Date: 2024-11-21 Page is: DBtxt003.php txt00009974 | |||||||||
Metrics | |||||||||
Burgess COMMENTARY | |||||||||
2C The capitals ... The stock and flow of capitals
2.10 All organizations depend on various forms of capital for their success. In this Framework, the capitals comprise financial, manufactured, intellectual, human, social and relationship, and
natural, although as discussed in paragraphs 2.17–2.19, organizations preparing an integrated report are not required to adopt this categorization.
2.11 The capitals are stocks of value that are increased, decreased or transformed through the activities and outputs of the organization. For example, an organization’s financial capital is increased when it makes a profit, and the quality of its human capital is improved when employees become better trained.
2.12 The overall stock of capitals is not fixed over time. There is a constant flow between and within the capitals as they are increased, decreased or transformed. For example, when an organization improves its human capital through employee training, the related training costs reduce its financial capital. The effect is that financial capital has been transformed into human capital.Although this example is simple and presented only from the organization’s perspective1, it demonstrates the continuous interaction and transformation between the capitals, albeit with varying rates and outcomes.
2.13 Many activities cause increases, decreases or transformations that are far more complex than the above example and involve a broader mix of capitals or of components within a capital (e.g.,
the use of water to grow crops that are fed to farm animals, all of which are components of natural capital).
2.14 Although organizations aim to create value overall, this can involve the diminution of value stored in some capitals, resulting in a net decrease to the overall stock of capitals. In many cases, whether the net effect is an increase or decrease (or neither, i.e., when value is preserved) will depend on the perspective chosen; as in the above example, employees and employers might value training differently. In this Framework, the term value creation includes instances when the overall stock of capitals is unchanged or decreased (i.e., when value is preserved or diminished).
Categories and descriptions of the capitals
2.15 For the purpose of this Framework, the capitals are categorized and described as follows:
• Financial capital – The pool of funds that is:
o available to an organization for use in the production of goods or the provision of services
o obtained through financing, such as debt, equity or grants, or generated through operations or investments
• Manufactured capital – Manufactured physical objects (as distinct from natural physical objects) that are available to an organization for use in the production of goods or the provision of services, including:
o buildings
o equipment
o infrastructure (such as roads, ports, bridges, and waste and water treatment plants)
Manufactured capital is often created by other organizations, but includes assets manufactured by the reporting organization for sale or when they are retained for its own use.

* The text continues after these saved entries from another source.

(** * lossless_player: library indexer, cache and player engine

    A shallow embedding of [src/config.py] (MusicLibraryCache),
    [src/music_library.py] (MusicLibrary) and [src/player.py] (Player),
    followed by the properties of the specification that concern them.

    Conventions.
    - Python [int] is [Z]; [str] is [string] (one byte per character, so
      [lower] is the ASCII lower-casing); [float] readings of the clock and
      of track lengths are rationals ([Q]).
    - A Python [dict] is an association list in insertion order
      ([Py.dict_set] overwrites in place, as Python does).
    - [list.sort] and [sorted] are stable; they are modelled by a stable
      insertion sort ([Py.sorted]).
    - Code that can raise returns an [Outcome]. *)

From Stdlib Require Import ZArith String Ascii List Bool Lia QArith Qround.
From Stdlib Require Import Sorted Permutation DecimalString Lqa Qabs.
Import ListNotations.

Local Open Scope string_scope.
Local Open Scope list_scope.
Local Open Scope Z_scope.

(* ================================================================== *)
(** * Part I: the embedding                                            *)
(* ================================================================== *)

(** ** Python built-ins used by the sources *)

Module Py.

(** An exception of the given class was raised. *)
Inductive Exn :=
| TypeError | JSONDecodeError | UnicodeDecodeError | RuntimeFault.

Inductive Outcome (A : Type) :=
| Returned (a : A)
| Raised (e : Exn).
Arguments Returned {A} a.
Arguments Raised {A} e.

(** [c.lower()] on one character. *)
Definition lower_ascii (c : ascii) : ascii :=
  let n := nat_of_ascii c in
  if andb (Nat.leb 65 n) (Nat.leb n 90) then ascii_of_nat (n + 32) else c.

(** [s.lower()] *)
Fixpoint lower (s : string) : string :=
  match s with
  | EmptyString => EmptyString
  | String c r => String (lower_ascii c) (lower r)
  end.

(** [s.startswith(p)] *)
Definition startswith (s p : string) : bool := String.prefix p s.

(** [sub in s] *)
Fixpoint contains (sub s : string) : bool :=
  if String.prefix sub s then true
  else match s with
       | EmptyString => false
       | String _ r => contains sub r
       end.

(** [s.endswith(p)] *)
Fixpoint endswith (s p : string) : bool :=
  if String.eqb s p then true
  else match s with
       | EmptyString => false
       | String _ r => endswith r p
       end.

(** [s.endswith((p1, ..., pn))] *)
Definition endswith_any (s : string) (ps : list string) : bool :=
  existsb (endswith s) ps.

(** [s.split(sep)] for a one-character separator. *)
Fixpoint split (sep : ascii) (s : string) : list string :=
  match s with
  | EmptyString => [EmptyString]
  | String c r =>
      if Ascii.eqb c sep then EmptyString :: split sep r
      else match split sep r with
           | [] => [String c EmptyString]
           | w :: ws => String c w :: ws
           end
  end.

(** [s.replace(old, '')] for a non-empty [old]: the occurrences of [old]
    are removed from left to right, without overlap. [skip] counts the
    characters of a match that are still to be dropped. *)
Fixpoint remove_all_from (old : string) (skip : nat) (s : string) : string :=
  match s with
  | EmptyString => EmptyString
  | String c r =>
      match skip with
      | S k => remove_all_from old k r
      | O => if String.prefix old s
             then remove_all_from old (String.length old - 1) r
             else String c (remove_all_from old 0 r)
      end
  end.

Definition remove_all (old s : string) : string :=
  match old with
  | EmptyString => s
  | _ => remove_all_from old 0 s
  end.

(** [os.path.basename(p)]: what follows the last slash. *)
Definition basename (p : string) : string := last (split "/" p) "".

(** [os.path.join(a, b)] *)
Definition path_join (a b : string) : string :=
  if startswith b "/" then b
  else if orb (String.eqb a "") (endswith a "/") then String.append a b
  else String.append a (String.append "/" b).

(** Position of the last ["."] of [s], if any. *)
Fixpoint rfind_dot (s : string) : option nat :=
  match s with
  | EmptyString => None
  | String c r =>
      match rfind_dot r with
      | Some i => Some (S i)
      | None => if Ascii.eqb c "." then Some O else None
      end
  end.

Fixpoint all_dots (s : string) : bool :=
  match s with
  | EmptyString => true
  | String c r => andb (Ascii.eqb c ".") (all_dots r)
  end.

(** [os.path.splitext(name)[0]] for a name without a slash: the extension
    starts at the last dot, unless only dots come before it. *)
Definition splitext_root (name : string) : string :=
  match rfind_dot name with
  | Some i => if all_dots (String.substring 0 i name) then name
              else String.substring 0 i name
  | None => name
  end.

Definition is_space (c : ascii) : bool :=
  let n := nat_of_ascii c in
  orb (Nat.eqb n 32) (andb (Nat.leb 9 n) (Nat.leb n 13)).

Fixpoint lstrip (s : string) : string :=
  match s with
  | String c r => if is_space c then lstrip r else s
  | EmptyString => EmptyString
  end.

Fixpoint all_spaces (s : string) : bool :=
  match s with
  | EmptyString => true
  | String c r => andb (is_space c) (all_spaces r)
  end.

(** Decimal digits followed only by white space; [acc] is the value read
    so far and [seen] tells whether a digit was read. *)
Fixpoint digits_then_spaces (s : string) (acc : Z) (seen : bool) : option Z :=
  match s with
  | EmptyString => if seen then Some acc else None
  | String c r =>
      let n := nat_of_ascii c in
      if andb (Nat.leb 48 n) (Nat.leb n 57)
      then digits_then_spaces r (10 * acc + Z.of_nat (n - 48)) true
      else if andb seen (all_spaces s) then Some acc else None
  end.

• Intellectual capital – Organizational, knowledge-based intangibles, including:
o intellectual property, such as patents, copyrights, software, rights and licences
o “organizational capital” such as tacit knowledge, systems, procedures and protocols
• Human capital – People’s competencies, capabilities and experience, and their motivations to innovate, including their:
o alignment with and support for an organization’s governance framework, risk management approach, and ethical values
o ability to understand, develop and implement an organization’s strategy o loyalties and motivations for improving processes, goods and services, including their ability to lead, manage and collaborate
• Social and relationship capital – The institutions and the relationships within and between communities, groups of stakeholders and other networks, and the ability to share information to enhance individual and collective well-being. Social and relationship capital includes:
o shared norms, and common values and behaviours
o key stakeholder relationships, and the trust and willingness to engage that an organization has developed and strives to build and protect with external stakeholders
o intangibles associated with the brand and reputation that an organization has developed
o an organization’s social licence to operate
• Natural capital – All renewable and nonrenewable environmental resources and processes that provide goods or services that support the past, current or future prosperity of an organization. It includes:
o air, water, land, minerals and forests
o biodiversity and eco-system health.
2.16 Not all capitals are equally relevant or applicable to all organizations. While most organizations interact with all capitals to some extent, these interactions might be relatively minor or so indirect that they are not sufficiently important to include in the integrated report.
Role of the capitals in the Framework
2.17 This Framework does not require an integrated report to adopt the categories identified above or to be structured along the lines of the capitals. Rather, the primary reasons for including the capitals in this Framework are to serve:
• As part of the theoretical underpinning for the concept of value creation (see Section 2B)
• As a guideline for ensuring organizations consider all the forms of capital they use or affect.
2.18 Organizations may categorize the capitals differently. For example, relationships with external stakeholders and the intangibles associated with brand and reputation (both identified as part of social and relationship capital in paragraph 2.15), might be considered by some organizations to be separate capitals, part of other capitals or cutting across a number of individual capitals. Similarly, some organizations define intellectual capital as comprising what they identify as human, “structural” and “relational” capitals. 2.19 Regardless of how an organization categorizes
the capitals for its own purposes, the categories identified in paragraph 2.15 are to be used as a guideline to ensure the organization does not overlook a capital that it uses or affects.